El nuevo reparto a la carta, si se aprueba, debe estar basado en variables objetivas, coherentes con los mecanismos de la financiación autonómica y de los fondos europeos. Entre esas variables las más evidentes son la
población ajustada (más personas suponen más necesidades, sobre todo si hay un alto grado de envejecimiento y dispersión en el territorio) y la
inversa de la renta per capita (los territorios menos desarrollados tendrían así un recurso adicional para implementar políticas activas de inversión y empleo).
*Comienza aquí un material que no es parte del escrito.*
(** The plan composed on the planner [parseGrid] leaves, for a map with cells
    and a visit list that is not empty: every pose the call appends is in
    frame "map", at height 0, at the centre of a tile of the visit list
    measured with the scale of the map: tiles of [node_size] cells of the
    map's resolution, counted from the world position of cell (0, 0). *)
Theorem plan_poses_at_tile_centres_of_the_map
    (fuel : nat) (self self' : FullCoveragePathPlanner)
    (cpp_costmap : Costmap2D) (grid : list (list bool)) (grid_size : float)
    (real_start : PoseStamped) (scaled_start : Point_t) (yaw_start : float)
    (r : parseGrid_result) (start : PoseStamped) (goalpoints : list Point_t)
    (plan plan' : list PoseStamped) (uninit : Z * Z) (past_end : Point_t) :
  parseGrid'' fuel self cpp_costmap grid grid_size real_start scaled_start
    yaw_start = Done r ->
  returned r = true ->
  goalpoints <> [] ->
  parsePointlist2Plan'' (planner r) start goalpoints plan uninit past_end
  = Done (self', plan') ->
  exists node_size front ext,
    node_size_of ceil cpp_costmap grid_size = Some node_size
    /\ plan' = start :: start_connector'' start front ++ plan ++ ext
    /\ Forall
         (fun w =>
            exists p,
              In p goalpoints
              /\ frame_id (header w) = "map"%string
              /\ position (pose w)
                 = mkPoint
                     (tile_center
                        (Double.of_Z node_size * getResolution cpp_costmap)
                        (fst (mapToWorld cpp_costmap 0 0)) (pt_x p))
                     (tile_center
                        (Double.of_Z node_size * getResolution cpp_costmap)
                        (snd (mapToWorld cpp_costmap 0 0)) (pt_y p))
                     0)
         ext.
Proof.
  intros Hgrid Hret Hne Hplan.
  destruct (parseGrid_inv _ _ _ _ _ _ _ _ _ _ _ _ _ Hgrid)
    as (ns & Hns & [[_ Hr] | (_ & _ & x & y & grid' & _ & Hr)]);
    [rewrite Hr in Hret; discriminate |].
  destruct (parsePointlist2Plan_appends _ _ _ _ _ _ _ _ _ _ _ _ Hne Hplan)
    as (front & ext & _ & _ & Hplan' & Hon).
  exists ns, front, ext. split; [exact Hns |]. split; [exact Hplan' |].
  revert Hon. apply Forall_impl. intros w (p & Hin & Hw).
  exists p. split; [exact Hin |]. rewrite Hw, Hr. split; reflexivity.
Qed.

(** A planner as the constructor leaves it still publishes nothing after
    [parseGrid] and [parsePointlist2Plan] have run on it, whatever the map,
    the visit list and the path: neither sets [initialized_]. *)
Theorem planner_of_this_file_never_publishes
    (tile_size : float) (grid_origin : dPoint_t) (previous_orientation : float)
    (fuel : nat) (self' : FullCoveragePathPlanner)
    (cpp_costmap : Costmap2D) (grid : list (list bool)) (grid_size : float)
    (real_start : PoseStamped) (scaled_start : Point_t) (yaw_start : float)
    (r : parseGrid_result) (start : PoseStamped) (goalpoints : list Point_t)
    (plan plan' path : list PoseStamped) (uninit : Z * Z) (past_end : Point_t)
    (plan_pub_ : list Path) :
  parseGrid'' fuel
    (FullCoveragePathPlanner_new tile_size grid_origin previous_orientation)
    cpp_costmap grid grid_size real_start scaled_start yaw_start = Done r ->
  parsePointlist2Plan'' (planner r) start goalpoints plan uninit past_end
  = Done (self', plan') ->
  publishPlan (planner r) path plan_pub_ = Done plan_pub_
  /\ publishPlan self' path plan_pub_ = Done plan_pub_.
Proof.
  intros Hgrid Hplan.
  assert (initialized_ (planner r) = false) as Hi.
  { destruct (parseGrid_inv _ _ _ _ _ _ _ _ _ _ _ _ _ Hgrid)
      as (ns & _ & [[_ ->] | (_ & _ & x & y & grid' & _ & ->)]); reflexivity. }
  destruct (parsePointlist2Plan_initialized_and_head _ _ _ _ _ _ _ _ _ _ _ _ Hplan)
    as (Hi' & _).
  unfold publishPlan. rewrite Hi', Hi. split; reflexivity.
Qed.

End GridThenPlan.

(** ** The further properties on the sample *)

Section MoreOnTheSample.

Import Sample.

Local Abbreviation visit2 := (visit cos sin createQuaternionMsgFromYaw).
Local Abbreviation start_connector2 :=
  (start_connector atan2 createQuaternionMsgFromYaw).
Local Abbreviation parsePointlist2Plan2 :=
  (parsePointlist2Plan cos sin atan2 createQuaternionMsgFromYaw).
Local Abbreviation parseGrid2 := (parseGrid ceil floor getAngle).

Local Ltac run_of H := vm_compute in H; discriminate.

(** Out and back over two tiles with two turns pending: seven poses and one
    turn left, for two publications and a connector of two poses. *)
Lemma plan_length_account_witness :
  exists self' plan' connector,
    parsePointlist2Plan2 planner2 (pose_at 3 4)
      [mkPoint_t 0 0; mkPoint_t 1 0; mkPoint_t 0 0] [] (7, 9) (mkPoint_t 55 66)
    = Done (self', plan')
    /\ (connector = 0 \/ connector = 2)%nat
    /\ (length plan' + length (turn_around_directions_ self')
        = 0 + 2 + 2 + connector
          + 2 * publications (mkPoint_t 0 0) [mkPoint_t 1 0; mkPoint_t 0 0])%nat.
Proof.
  destruct (parsePointlist2Plan2 planner2 (pose_at 3 4)
              [mkPoint_t 0 0; mkPoint_t 1 0; mkPoint_t 0 0] [] (7, 9)
              (mkPoint_t 55 66)) as [[self' plan'] | |] eqn:H;
    [| run_of H ..].
  destruct (plan_length_account cos sin atan2 createQuaternionMsgFromYaw
              planner2 self' (pose_at 3 4) (mkPoint_t 0 0) (mkPoint_t 1 0)
              [mkPoint_t 0 0] [] plan' (7, 9) (mkPoint_t 55 66) H)
    as (connector & Hc & Hlen).
  exists self', plan', connector. split; [reflexivity |].
  split; [exact Hc | exact Hlen].
Defined.

Lemma plan_keeps_incoming_and_adds_tile_poses_witness :
  [mkPoint_t 0 0; mkPoint_t 1 0; mkPoint_t 0 0] <> []
  /\ exists self' plan' front ext,
       parsePointlist2Plan2 planner2 (pose_at 3 4)
         [mkPoint_t 0 0; mkPoint_t 1 0; mkPoint_t 0 0] [pose_at 9 9] (7, 9)
         (mkPoint_t 55 66)
       = Done (self', plan')
       /\ hd_error ([pose_at 9 9] ++ ext) = Some front
       /\ ext <> []
       /\ plan' = pose_at 3 4 :: start_connector2 (pose_at 3 4) front
                    ++ [pose_at 9 9] ++ ext
       /\ Forall
            (on_tile planner2 [mkPoint_t 0 0; mkPoint_t 1 0; mkPoint_t 0 0]) ext.
Proof.
  split; [discriminate |].
  destruct (parsePointlist2Plan2 planner2 (pose_at 3 4)
              [mkPoint_t 0 0; mkPoint_t 1 0; mkPoint_t 0 0] [pose_at 9 9] (7, 9)
              (mkPoint_t 55 66)) as [[self' plan'] | |] eqn:H;
    [| run_of H ..].
  destruct (plan_keeps_incoming_and_adds_tile_poses cos sin atan2
              createQuaternionMsgFromYaw planner2 self' (pose_at 3 4)
              [mkPoint_t 0 0; mkPoint_t 1 0; mkPoint_t 0 0] [pose_at 9 9] plan'
              (7, 9) (mkPoint_t 55 66) ltac:(discriminate) H)
    as (front & ext & Hfront & Hext & Hplan & Hon).
  exists self', plan', front, ext. split; [reflexivity |].
  repeat split; assumption.
Defined.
Encargado el plato principal, comenzarían los aliños. Se podría recompensar con un mayor tramo de déficit a las comunidades autónomas que hayan cumplido rigurosamente sus objetivos en años anteriores, bien sea tomando el saldo total, el déficit estructural y/o la deuda pública. Lo contrario, es decir,
premiar a quien ha incumplido, además de injusto e ineficiente, vulnera la pura lógica y el espíritu de la ley de estabilidad presupuestaria. Aún más: quien haya liquidado su presupuesto con superávit debería poder utilizarlo —al menos en parte— como palanca de estímulo fiscal para financiar actuaciones productivas.
Los objetivos de déficit no deben depender de coyunturas, afiliaciones o reuniones secretas. La credibilidad de las normas comienza por algo tan obvio como su cumplimiento y sigue con la formulación de objetivos realistas sobre criterios técnicos, la supervisión interna y la fiscalización de todo el proceso por los órganos de control externo. Si alguna de estas piezas falla, debe aplicarse el mecanismo de sanciones a quien corresponda, comenzando por el que erró de forma grave en las previsiones, siguiendo con quien no advirtió de las desviaciones y finalizando con el supuesto fundamental de quien incumplió sus metas individuales sin justificación.
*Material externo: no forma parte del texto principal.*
(** The exporter looks at the schedule only through the set of tables
    that have called back. *)
Lemma filled_perm {V : Type} (store : table -> V) (order1 order2 : list table) :
  order1 ≡ₚ order2 ->
  foldl (λ acc u, <[key u := store u]> acc) (∅ : gmap string V) order1
  = foldl (λ acc u, <[key u := store u]> acc) ∅ order2.
Proof.
  intros Hp. apply map_eq. intros k.
  destruct (decide (k ∈ key <$> order1)) as [Hin|Hno].
  - apply list_elem_of_fmap in Hin as (u & -> & Hin).
    rewrite !(filled_lookup store); [done | by rewrite <- Hp | done].
  - transitivity (@None V); [|symmetry]; apply not_elem_of_dom;
      rewrite (filled_dom store), dom_empty_L, (right_id_L ∅ (∪)),
        elem_of_list_to_set; [done | by rewrite <- Hp].
Qed.

(** X15.  The exported [data] does not depend on the order of the
    callbacks: for the same answers, two runs send bodies that differ at
    most in [exportedAt]. *)
Theorem export_order_independent (answers : table -> answer)
    (schedule1 schedule2 : list (table * string)) :
  schedule1.*1 ≡ₚ tables ->
  schedule2.*1 ≡ₚ tables ->
  ∃ now1 now2 d,
    Exporter.sent (Exporter.export_data answers schedule1)
    = Some {| status := 200;
              body := {| Exporter.success := true; Exporter.exportedAt := now1;
                         Exporter.data := d |} |}
    ∧ Exporter.sent (Exporter.export_data answers schedule2)
      = Some {| status := 200;
                body := {| Exporter.success := true; Exporter.exportedAt := now2;
                           Exporter.data := d |} |}.
Proof.
  intros Hp1 Hp2.
  destruct (schedule_shape _ Hp1) as [(pre1 & t1 & now1 & Hs1 & Hlen1) _].
  destruct (schedule_shape _ Hp2) as [(pre2 & t2 & now2 & Hs2 & Hlen2) _].
  exists now1, now2. eexists. split.
  - by apply (ExporterSpec.export_complete answers schedule1 pre1 t1 now1).
  - rewrite (ExporterSpec.export_complete answers schedule2 pre2 t2 now2 Hs2 Hlen2).
    by rewrite (filled_perm (λ u, Exporter.entry (answers u))
                  schedule2.*1 schedule1.*1) by (by rewrite Hp1, Hp2).
Qed.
Se podría plantear incluso
avanzar en la regulación legal de las quiebras ordenadas de comunidades autónomas o de entidades locales, ante una situación de insolvencia sobrevenida o con un mercado financiero cerrado (tampoco sería esto muy diferente de lo que ya contempla la actual ley de estabilidad presupuestaria en sus medidas coercitivas). Otra opción pasaría por constituir obligatoriamente fondos de estabilización (
rainy day funds) en cada comunidad autónoma, al estilo del Fondo de Reserva de la Seguridad Social, cuya dotación se haría con cargo a los ingresos cíclicos obtenidos por encima de las previsiones, sirviendo así de colchón para suavizar los ajustes fiscales cuando llegue una nueva recesión.
En todo caso, antes de nada, se necesita en España una profunda reforma fiscal que devuelva vigor estructural a los debilitados ingresos tributarios. Pero de eso hablaremos otro día, si hay ocasión.
Publicado en El País el 8 de julio de 2013.